Quantification of moisture flux from the wall surface in contact with the ground in a semi-underground space based on measurements and hygrothermal analysis

Abstract

Relative humidity tends to be high in underground spaces. One possible cause for this is the moisture flux from the ground, whose effects have rarely been explicitly evaluated. To quantify the influence of moisture flux from the ground on indoor humidity, we performed a year-round field measurement of an unoccupied semi-underground apartment and developed a whole-building hygrothermal analysis of the target room and the surrounding ground. The larger measured annual average indoor absolute humidity than that of outdoor air indicated that the moisture transferred from the ground increased indoor humidity.

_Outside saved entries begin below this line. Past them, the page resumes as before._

Lemma closed_iff servers services fates order ns : (forall n, n ∈ order <-> is_Some (servers !! n)) ->
  (exists pool, PoolClosed ns pool ∈ closed_pools servers services fates order) <->
  is_Some (servers !! ns) /\ upsd_into_inner w ns services fates = true.
Proof.
  intros Ho. unfold closed_pools. split.
  - intros (pool & Hin). apply list_elem_of_bind in Hin as (n & Hx & Hn). apply Ho in Hn.
    destruct (servers !! n) as [[u p]|] eqn:E'; [|by apply not_elem_of_nil in Hx].
    destruct (upsd_into_inner _ n _ _) eqn:Hi; [|by apply not_elem_of_nil in Hx].
    apply list_elem_of_singleton in Hx as [= -> _]. by rewrite E'.
  - intros [[[u p] Hu] Hi]. eexists. apply list_elem_of_bind. exists ns. rewrite Hu, Hi. split; [by left|].
    apply Ho. by eexists.
Qed.

(** What has to be there before any service starts. *)
Definition prepare (config : ServerConfig)
  : outcome E (option UserStore * gmap str (UpsdState * PoolClient.NutPoolClient)) :=
  let? _ := w_signals w in
  let? _ := w_bind w (listen (http_server config)) (http_port (http_server config)) in
  let? store := create_user_store scrypt (w_load_users w) (w_users_iter w) (w_fresh_salt w) config in
  let? servers := create_servers (w_platform_verifier w) (w_server_name w) (w_upsd_iter w (upsd config)) ∅ in
  Ok (store, servers).

Definition bound (config : ServerConfig) : Effect :=
  Bound (listen (http_server config)) (http_port (http_server config)).

Lemma start_server_fails config e : prepare config = Err e ->
  (start_server scrypt w config []).1 = Err e /\
  forall l, ServicesStarted l ∉ (start_server scrypt w config []).2.
Proof.
  unfold prepare, start_server, attempt, perform, mbind, launch_bind.
  destruct (w_signals w); [|intros [= ->]; split; [done|intros l; apply not_elem_of_nil]|done..]. cbn [obind].
  destruct (w_bind w _ _); [|intros [= ->]; split; [done|intros l; apply not_elem_of_nil]|done..]. cbn [obind app].
  assert (Hb : forall l, ServicesStarted l ∉ [bound config]) by (intros l ?%list_elem_of_singleton; done).
  destruct (create_user_store _ _ _ _ _); [|by intros [= ->]|done..]. cbn [obind].
  destruct (create_servers _ _ _ _); [done|by intros [= ->]|done..].
Qed.

(** How a start goes on once everything is there. *)
Lemma start_server_goes config store servers : prepare config = Ok (store, servers) ->
  let services := bg_services (w_servers_iter w servers) in
  start_server scrypt w config [] =
  match w_serve w with
  | Ok _ =>
      match stop (w_ends w) (mkHandle (from_secs 10) services) (w_wakeups w) with
      | Some (ok, _, fates) =>
          (Ok tt, [bound config; ServicesStarted services; Served; ServicesStopped ok fates] ++
             if server_into_inner w store services fates
             then closed_pools servers services fates (w_servers_iter w servers) else [])
      | None => (OutOfFuel, [bound config; ServicesStarted services; Served])
      end
  | r => (r, [bound config; ServicesStarted services])
  end.
Proof.
  unfold prepare, start_server, attempt, perform, mbind, launch_bind, mret, launch_ret.
  destruct (w_signals w); [|done..]. destruct (w_bind w _ _); [|done..]. cbn [obind].
  destruct (create_user_store _ _ _ _ _) as [store'| | |]; [|done..]. cbn [obind].
  destruct (create_servers _ _ _ _) as [servers'| | |]; [|done..]. cbn [obind]. intros [= <- <-].
  rewrite create_runner_spec. cbn [handles app].
  destruct (w_serve w) as [[]| | |]; [|done..].
  destruct (stop _ _ _) as [[[ok now] fates]|]; [|done].
  destruct (server_into_inner _ _ _ _); [by rewrite close_pools_spec|done].
Qed.

End lifecycle.

(** The fates that [stop] reports, one per service. *)
Lemma stop_fates {E} (w : World E) (services : list ServiceKind) early more :
  w_wakeups w = early ++ from_secs 10 :: more -> Forall (fun now => now < from_secs 10) early ->
  exists ok now fates, stop (w_ends w) (mkHandle (from_secs 10) services) (w_wakeups w) = Some (ok, now, fates) /\
    length fates = length services /\
    (ok = true <-> forall s, s ∈ services -> ended (w_ends w) (from_secs 10) s = true) /\
    (ok = true -> forall f, f ∈ fates -> f = Finished) /\
    (ok = false -> first_aborted (fun s => ended (w_ends w) (from_secs 10) s) services fates).
Proof.
  intros -> He.
  destruct (stop_cases (w_ends w) (from_secs 10) services early more He)
    as (now & _ & [[Hf Hstop]|(l1 & s & l2 & -> & Hf & Hs & Hstop)]); eexists _, now, _;
    (split; [exact Hstop|]); split_and!.
  - by rewrite length_fmap.
  - split; [|done]. intros _. by apply list.Forall_forall.
  - intros _ f Hin. by apply list_elem_of_fmap in Hin as (? & -> & _).
  - done.
  - rewrite !length_app. cbn. by rewrite !length_fmap.
  - split; [done|]. intros H. rewrite H in Hs; [done|]. apply elem_of_app. right. by left.
  - done.
  - intros _. by exists l1, s, l2.
Qed.

(** The keys of a map, in any order. *)
Lemma iter_keys {A} (m : gmap str A) l : l ≡ₚ (map_to_list m).*1 -> forall n, n ∈ l <-> is_Some (m !! n).
Proof.
  intros Hl n. rewrite Hl, list_elem_of_fmap. split.
  - intros ([k v] & -> & Hk). apply elem_of_map_to_list in Hk. by exists v.
  - intros [v Hv]. exists (n, v). split; [done|]. by apply elem_of_map_to_list.
Qed.

Lemma prepare_servers {E} scrypt (w : World E) config store servers :
  (forall m, w_upsd_iter w m ≡ₚ map_to_list m) -> prepare scrypt w config = Ok (store, servers) ->
  forall ns, is_Some (servers !! ns) <-> is_Some (upsd config !! ns).
Proof.
  intros Hit Hp ns. unfold prepare in Hp. do 4 inv_obind. injection Hp as -> ->.
  match goal with Hc : create_servers _ _ _ _ = Ok _ |- _ =>
    pose proof (create_servers_dom _ _ _ _ _ (Hit _) Hc ns) as Hl end.
  destruct (upsd config !! ns); [destruct Hl as (pool & _ & ->); split; by eexists|by rewrite Hl].
Qed.

(** The pools that are closed in the end, of those that are there. *)
Lemma closed_all {E} (w : World E) store servers services fates order ns :
  (forall n, n ∈ order <-> is_Some (servers !! n)) ->
  (exists pool, PoolClosed ns pool ∈ (if server_into_inner w store services fates
                                      then closed_pools w servers services fates order else [])) <->
  is_Some (servers !! ns) /\ (store = None \/ w_event_sockets w = 0%nat) /\
  forall s f, (s, f) ∈ zip services fates -> s ∈ [DescriptionSync; DeviceSync ns; StatusSync ns] ->
    dropped_by w f = true.
Proof.
  intros Ho.
  assert (Hserver : server_into_inner w store services fates = true <->
    (store = None \/ w_event_sockets w = 0%nat) /\
    forall s f, (s, f) ∈ zip services fates -> s = DescriptionSync -> dropped_by w f = true).
  { unfold server_into_inner, holds_server. rewrite bool_decide_eq_true, Nat.eq_add_0, held_none.
    setoid_rewrite bool_decide_eq_true. destruct store; intuition discriminate. }
  assert (Hupsd : upsd_into_inner w ns services fates = true <->
    forall s f, (s, f) ∈ zip services fates -> s = DeviceSync ns \/ s = StatusSync ns -> dropped_by w f = true).
  { unfold upsd_into_inner, holds_upsd. rewrite bool_decide_eq_true, held_none. by setoid_rewrite bool_decide_eq_true. }
  setoid_rewrite elem_of_cons. setoid_rewrite elem_of_cons. setoid_rewrite list_elem_of_singleton.
  destruct (server_into_inner w store services fates).
  - rewrite closed_iff by done. rewrite Hupsd. destruct Hserver as [Hs _]. specialize (Hs eq_refl). naive_solver.
  - split; [by intros (pool & ?%not_elem_of_nil)|]. intros (_ & Hs & Hd).
    destruct Hserver as [_ Hs']. discriminate Hs'. split; [done|]. intros s f Hin ->. apply (Hd _ _ Hin). by left.
Qed.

Furthermore, the calculation results reproducing the measured indoor humidity confirmed the significant influence of moisture flux from the ground on indoor climate by comparing the results of a model in which the moisture flux from the ground was hypothetically masked out. The calculated indoor air moisture balance showed that the moisture flux from the envelopes in contact with the ground was more dominant than that from other envelopes or outdoor air, and that it accounted for more than 80% of the total indoor moisture gain, except in July. The moisture flux was highest in winter (October–January) because the higher temperature of the walls in contact with the ground accelerated moisture evaporation owing to the heat capacity of the ground. This study quantitatively demonstrated the influence of the moisture flux from the ground in a real, uninhabited underground room and the mechanism of its seasonal variations. The findings will contribute to developing countermeasures against high humidity in underground spaces.